Lama2 lentiviral payload. Directing a treatment for muscular dystrophy

Abstract

In this degree final project will be summarized the results from one of the experimental procedures performed in the Translational Synthetic Biology Department in the PRBB-UPF, a research group which has a project focused on finding a treatment for merosin-deficient congenital muscular dystrophy (MCD1A) disease, a variation of congenital muscular dystrophy (CMD) which may be caused by mutations in LAMA2 gene. These mutations may provoke a deficiency or a functional reduction of laminin α2 subunit, the heavy chain of Laminin-211 molecule, also known as merosin, a cell-adhesion molecule that is highly expressed in the basement membrane on skeletal muscle and protects the muscle fiber from damage because of the constant stress of muscle contractions.
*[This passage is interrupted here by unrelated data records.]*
(** Two's complement wrap-around to [i64]. *)
Definition i64_wrap (z : Z) : Z :=
  ((z + 9223372036854775808) mod 18446744073709551616 - 9223372036854775808)%Z.

(** [Instant + Duration] panics when the result is not representable: an
    [Instant] has [i64] seconds. *)
Definition instant_max : Z := (i64_max * 1000000000 + 999999999)%Z.

Definition instant_add (now d : Z) : outcome Z :=
  if (now + d <=? instant_max)%Z then Ok (now + d)%Z else Panic.

(** [Vec::with_capacity(n)] panics when the allocation exceeds [isize::MAX]. *)
Definition with_capacity (n size : Z) : outcome unit :=
  if (n * size <=? i64_max)%Z then Ok tt else Panic.

Definition in_u64 (z : Z) : Prop := (0 <= z <= u64_max)%Z.
Definition in_i64 (z : Z) : Prop := (i64_min <= z <= i64_max)%Z.

#[global] Instance in_u64_dec z : Decision (in_u64 z).
Proof. unfold in_u64. apply _. Defined.
#[global] Instance in_i64_dec z : Decision (in_i64 z).
Proof. unfold in_i64. apply _. Defined.

Create HintDb ferrous.

(** ** Tactics *)

(** Invert an equation between outcomes built with [let?]. *)
Ltac outcome_inv :=
  repeat match goal with
  | H : Ok _ = Ok _ |- _ => injection H as H
  | H : Err _ = Err _ |- _ => injection H as H
  | H : Ok _ = Err _ |- _ => discriminate H
  | H : Err _ = Ok _ |- _ => discriminate H
  | H : Ok _ = Panic |- _ => discriminate H
  | H : Panic = Ok _ |- _ => discriminate H
  | H : Err _ = Panic |- _ => discriminate H
  | H : Panic = Err _ |- _ => discriminate H
  | H : obind ?c _ = _ |- _ =>
      let E := fresh "E" in
      destruct c eqn:E; simpl in H; [| first [discriminate H | idtac] ..]
  end; simplify_eq.

(** Case analysis on every boolean or decidable test of the goal. *)
Ltac case_tests := repeat (case_decide || case_match).

(** ** Generic lemmas *)

Lemma byte_eqb_refl a : beq a a = true.
Proof. by apply bool_decide_eq_true. Qed.

Lemma beq_true a b : beq a b = true <-> a = b.
Proof. apply bool_decide_eq_true. Qed.

Lemma beq_false a b : beq a b = false <-> a <> b.
Proof. apply bool_decide_eq_false. Qed.

Lemma u8_inj a b : u8 a = u8 b -> a = b.
Proof.
  unfold u8. intros H%N2Z.inj.
  pose proof (Byte.of_to_N a). pose proof (Byte.of_to_N b). congruence.
Qed.

Lemma u8_range a : (0 <= u8 a < 256)%Z.
Proof. unfold u8. pose proof (Byte.to_N_bounded a). lia. Qed.

Lemma u8_byte_of n : (0 <= n < 256)%Z -> u8 (byte_of n) = n.
Proof.
  intros Hn. unfold byte_of, u8.
  destruct (Byte.of_N (Z.to_N n)) as [b|] eqn:E; simpl.
  - apply Byte.to_of_N in E. lia.
  - apply Byte.of_N_None_iff in E. lia.
Qed.

Lemma byte_of_u8 b : byte_of (u8 b) = b.
Proof. apply u8_inj, u8_byte_of, u8_range. Qed.

Lemma bytes_cmp_eq x y : bytes_cmp x y = Eq <-> x = y.
Proof.
  revert y; induction x as [|a x IH]; intros [|b y]; simpl; try done.
  destruct (u8 a ?= u8 b)%Z eqn:E.
  - apply Z.compare_eq in E. apply u8_inj in E as ->. rewrite IH. naive_solver.
  - split; [done|]. intros [= -> ->]. by rewrite Z.compare_refl in E.
  - split; [done|]. intros [= -> ->]. by rewrite Z.compare_refl in E.
Qed.

Lemma bytes_cmp_refl x : bytes_cmp x x = Eq.
Proof. by apply bytes_cmp_eq. Qed.

Lemma bytes_cmp_antisym x y : bytes_cmp y x = CompOpp (bytes_cmp x y).
Proof.
  revert y; induction x as [|a x IH]; intros [|b y]; simpl; try done.
  rewrite Z.compare_antisym. destruct (u8 a ?= u8 b)%Z; simpl; auto.
Qed.

Lemma bytes_cmp_lt_trans x y z :
  bytes_cmp x y = Lt -> bytes_cmp y z = Lt -> bytes_cmp x z = Lt.
Proof.
  revert y z; induction x as [|a x IH]; intros [|b y] [|c z]; simpl; try done.
  destruct (u8 a ?= u8 b)%Z eqn:E1, (u8 b ?= u8 c)%Z eqn:E2; try done; intros H1 H2;
    rewrite ?Z.compare_eq_iff, ?Z.compare_lt_iff in *.
  - rewrite E1, E2, Z.compare_refl. eauto.
  - by rewrite (proj2 (Z.compare_lt_iff _ _)) by lia.
  - by rewrite (proj2 (Z.compare_lt_iff _ _)) by lia.
  - by rewrite (proj2 (Z.compare_lt_iff _ _)) by lia.
Qed.

Lemma u64_wrap_small z : in_u64 z -> u64_wrap z = z.
Proof. unfold in_u64, u64_max, u64_wrap. intros. apply Z.mod_small. lia. Qed.

Lemma u64_wrap_range z : in_u64 (u64_wrap z).
Proof.
  unfold in_u64, u64_max, u64_wrap.
  pose proof (Z.mod_pos_bound z 18446744073709551616). lia.
Qed.

Lemma i64_wrap_small z : in_i64 z -> i64_wrap z = z.
Proof.
  unfold in_i64, i64_min, i64_max, i64_wrap. intros. rewrite Z.mod_small; lia.
Qed.

Section list_lemmas.
Context {A : Type}.
Implicit Types l : list A.

Lemma filter_none (P : A -> Prop) `{!forall x, Decision (P x)} l :
  (forall x, x ∈ l -> ~ P x) -> filter P l = [].
Proof.
  induction l as [|a l IH]; intros Hn; [done|].
  rewrite filter_cons_False by (apply Hn; left). apply IH. intros; apply Hn; by right.
Qed.

Lemma filter_all (P : A -> Prop) `{!forall x, Decision (P x)} l :
  (forall x, x ∈ l -> P x) -> filter P l = l.
Proof.
  induction l as [|a l IH]; intros Hn; [done|].
  rewrite filter_cons_True by (apply Hn; left). f_equal. apply IH. intros; apply Hn; by right.
Qed.

Lemma filter_ext_in (P Q : A -> Prop) `{!forall x, Decision (P x)} `{!forall x, Decision (Q x)} l :
  (forall x, x ∈ l -> (P x <-> Q x)) -> filter P l = filter Q l.
Proof.
  induction l as [|a l IH]; intros Hn; [done|]. rewrite !filter_cons.
  assert (Ha : P a <-> Q a) by (apply Hn; left).
  rewrite IH by (intros; apply Hn; by right). by rewrite (decide_ext (P a) (Q a)).
Qed.
End list_lemmas.

#[export] Hint Resolve u64_wrap_range u8_range : ferrous.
We aim to explore a curative treatment for Lama2 patients using animal models to explore its efficacy. To achieve this purpose, we will improve the expression of mice Lama2 gene in bone marrow cells by using lentiviral vectors to treat muscular dystrophy. To carry out this process we cloned Lama2 gene into lentiviral vector for this way infect mammal cells with lentivirus and, by extracting RNA, DNA and proteins from those cells, check the lentiviral titer with quantitative PCR assay to analyse its infective capacity. The results of the project have shown that despite the huge length Lama2 gene it’s possible to clone into lentiviral vectors and then by lentivirus infection, transfer the transgene to mammalian cells so that it produces functional proteins in a ratio that can be used to treat the disease.